19 August 2025 – PAYE and NIC deductions due for month ended 5 August 2025 (If you pay your tax electronically the due date is 22 August 2025)

19 August 2025 – Filing deadline for the CIS300 monthly return for the month ended 5 August 2025. 

19 August 2025 – CIS tax deducted for the month ended 5 August 2025 is payable by today.

1 September 2025 – Due date for corporation tax due for the year ended 30 November 2024.

19 September 2025 – PAYE and NIC deductions due for month ended 5 September 2025. (If you pay your tax electronically the due date is 22 September 2025)

19 September 2025 – Filing deadline for the CIS300 monthly return for the month ended 5 September 2025. 

19 September 2025 – CIS tax deducted for the month ended 5 September 2025 is payable by today.

Being paid directly is not a confirmation that you are an employee

A Tribunal has provided a landmark ruling over employer-employee status in the context of direct payments made under the Care Act 2014, ruling that an LA was not in fact the direct employer of a carer. The appeal revolved around the question of whether the LA was the de facto employer of V, who had provided care and support to his adult brother, S, between 2013 and 2020. V was paid directly by the LA via the Care Act 2014 under a contract of employment. 

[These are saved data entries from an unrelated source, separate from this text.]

(** * VOICE_Bot: the session protocol of the Choice and Voice chat backends

    A shallow embedding of the two backends of the repository
    (choice-bot-backend and voice-bot-backend): name detection, the
    tenant-partitioned knowledge store, query processing, and the
    WebSocket handler loop with its session registry.

    Conventions.
    - A Python [str] is a [string]; a character is a code point below 256.
    - External collaborators (Chroma, the text splitter, the language model,
      Whisper, gTTS, base64, the transport) are the fields of type classes:
      every theorem holds for all of their behaviours.
    - A Python exception is a value of [exn]; code that may raise returns a
      [result]. *)

From stdpp Require Import base option gmap strings list.
From Stdlib Require Import Ascii String ZArith Lia.

Open Scope string_scope.
Open Scope list_scope.

(** ** Text primitives used by the source *)

Module Text.

Definition code (c : ascii) : nat := nat_of_ascii c.

Definition between (lo hi : nat) (c : ascii) : bool :=
  (lo <=? code c)%nat && (code c <=? hi)%nat.

Definition is_upper (c : ascii) : bool := between 65 90 c.
Definition is_lower (c : ascii) : bool := between 97 122 c.

(** The class [[a-zA-Z]].  Among the code points below 256 it holds the
    same characters with and without [re.IGNORECASE]; the four
    characters the flag adds to it (U+0130, U+0131, U+017F, U+212A) lie
    beyond them, outside the strings modelled here. *)
Definition is_alpha (c : ascii) : bool := is_upper c || is_lower c.

(** [\s] of a [str] pattern and [str.isspace]: tab to carriage return,
    the four separators 28..31, space, NEL and the no-break space. *)
Definition is_space (c : ascii) : bool :=
  between 9 13 c || between 28 32 c
  || (code c =? 133)%nat || (code c =? 160)%nat.

Definition to_lower (c : ascii) : ascii :=
  if is_upper c then ascii_of_nat (code c + 32) else c.

Definition to_upper (c : ascii) : ascii :=
  if is_lower c then ascii_of_nat (code c - 32) else c.

Fixpoint map_string (f : ascii -> ascii) (s : string) : string :=
  match s with
  | EmptyString => EmptyString
  | String c s' => String (f c) (map_string f s')
  end.

Fixpoint take_while (p : ascii -> bool) (s : string) : string :=
  match s with
  | EmptyString => EmptyString
  | String c s' => if p c then String c (take_while p s') else EmptyString
  end.

Fixpoint drop_while (p : ascii -> bool) (s : string) : string :=
  match s with
  | EmptyString => EmptyString
  | String c s' => if p c then drop_while p s' else s
  end.

Fixpoint rev_string (acc s : string) : string :=
  match s with
  | EmptyString => acc
  | String c s' => rev_string (String c acc) s'
  end.

(** [str.strip()]: whitespace removed at both ends. *)
Definition strip (s : string) : string :=
  rev_string "" (drop_while is_space (rev_string "" (drop_while is_space s))).

(** [str.capitalize()] on a token of ASCII letters: first character
    upper-cased, the others lower-cased. *)
Definition capitalize (s : string) : string :=
  match s with
  | EmptyString => EmptyString
  | String c s' => String (to_upper c) (map_string to_lower s')
  end.

(** [sep.join(parts)]. *)
Fixpoint join (sep : string) (parts : list string) : string :=
  match parts with
  | [] => ""
  | [p] => p
  | p :: rest => p +:+ sep +:+ join sep rest
  end.

Definition nonempty (s : string) : bool :=
  match s with EmptyString => false | String _ _ => true end.

(** [needle in hay]. *)
Fixpoint contains (needle hay : string) : bool :=
  if String.prefix needle hay then true
  else match hay with
       | EmptyString => false
       | String _ hay' => contains needle hay'
       end.

End Text.

(** ** Name detection: [detect_user_name] of app/main.py (both backends) *)

Module NameDetection.
Import Text.

(** The literal part of a pattern, matched at the head of the text under
    [re.IGNORECASE]; returns the text after it. *)
Fixpoint match_literal (lit text : string) : option string :=
  match lit, text with
  | EmptyString, _ => Some text
  | String p lit', String c text' =>
      if Ascii.eqb (to_lower p) (to_lower c)
      then match_literal lit' text' else None
  | String _ _, EmptyString => None
  end.

(** One attempt of [lit\s+([a-zA-Z]+)] anchored at the head of the text;
    the result is group 1.  Whitespace and letters are disjoint classes,
    so the greedy runs never need to give characters back. *)
Definition match_here (lit text : string) : option string :=
  match match_literal lit text with
  | None => None
  | Some rest =>
      if nonempty (take_while is_space rest) then
        let name := take_while is_alpha (drop_while is_space rest) in
        if nonempty name then Some name else None
      else None
  end.

(** [re.search]: the leftmost position at which the pattern matches. *)
Fixpoint re_search (lit text : string) : option string :=
  match match_here lit text with
  | Some g => Some g
  | None =>
      match text with
      | EmptyString => None
      | String _ text' => re_search lit text'
      end
  end.

(** The literal heads of the three patterns, in source order. *)
Definition patterns : list string := ["my name is"; "i am"; "i'm"].

(** The [for] loop of the source.  Its body ends with [return None] at
    the indentation of the [if], so the first iteration always returns
    and the remaining patterns are never consulted. *)
Definition loop_body_returns (patterns : list string) (text : string)
  : option string :=
  match patterns with
  | [] => None
  | pattern :: _ =>
      match re_search pattern text with
      | Some g => Some (capitalize g)
      | None => None
      end
  end.

Definition detect_user_name (text : string) : option string :=
  loop_body_returns patterns text.

(** The behaviour the specification describes: every pattern is tried in
    order and the first that matches decides. *)
Fixpoint first_match (patterns : list string) (text : string)
  : option string :=
  match patterns with
  | [] => None
  | pattern :: rest =>
      match re_search pattern text with
      | Some g => Some (capitalize g)
      | None => first_match rest text
      end
  end.

Definition detect_user_name_spec (text : string) : option string :=
  first_match patterns text.

End NameDetection.

(** ** Exceptions and a small state-and-exception monad *)

Module Py.

Inductive exn_kind :=
| WebSocketDisconnect | ValueError | KeyError | TypeError
| AttributeError | UnboundLocalError | OtherError.

Record exn := Exn { kind : exn_kind; message : string }.

Inductive result (A : Type) :=
| Ok (a : A)
| Raise (e : exn).
Arguments Ok {A} a.
Arguments Raise {A} e.

(** A computation over a mutable world of type [S] that may raise; the
    world at the point of the [raise] is kept, as in Python. *)
Definition M (S A : Type) : Type := S -> result A * S.

Definition ret {S A} (a : A) : M S A := fun w => (Ok a, w).

Definition bind {S A B} (m : M S A) (k : A -> M S B) : M S B :=
  fun w =>
    match m w with
    | (Ok a, w') => k a w'
    | (Raise e, w') => (Raise e, w')
    end.

Definition raise {S A} (e : exn) : M S A := fun w => (Raise e, w).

V claimed race and disability discrimination, as well as payment arrears, asserting a formal employment relationship with the LA. The Appeal Tribunal rejected all of V's claims and found no error of law in the original Tribunal’s approach, as there was no basis for an implied contract with V. The Tribunal’s findings of fact, such as his brother S's control of the budget, payslips naming S, and their family arranging cover, clearly pointed to S as the employer. The test for implying such a contract is a "necessity" in explaining the parties' actions, which was not met here, given the express contract with S.

As such, direct payments are a valid method by which an LA may discharge its statutory duty under the Care Act 2014. As to the issue of S's capacity to enter into a contract of employment, the Judge agreed with the LA that capacity is a matter for medical evidence and not mere assertion. Even if S had lacked capacity, it would have made the contract voidable, not void, and would not have necessitated an implied contract with the LA. This decision strongly affirms that LAs can effectively discharge their statutory duties under the Care Act 2014 by making direct payments, without automatically becoming the employer of the carers. This case illustrates how courts will seek to determine the identity of the employer in such direct payment arrangements. Those employed via such direct payment schemes are unlikely to be able to claim employment status with the LA unless there is compelling evidence that the LA retained significant and direct control over their day-to-day work. This case has far-reaching implications for freelancers and so employers should always seek to clarify whether any direct payments constitute a formal employer-employee relationship to avoid legal pitfalls.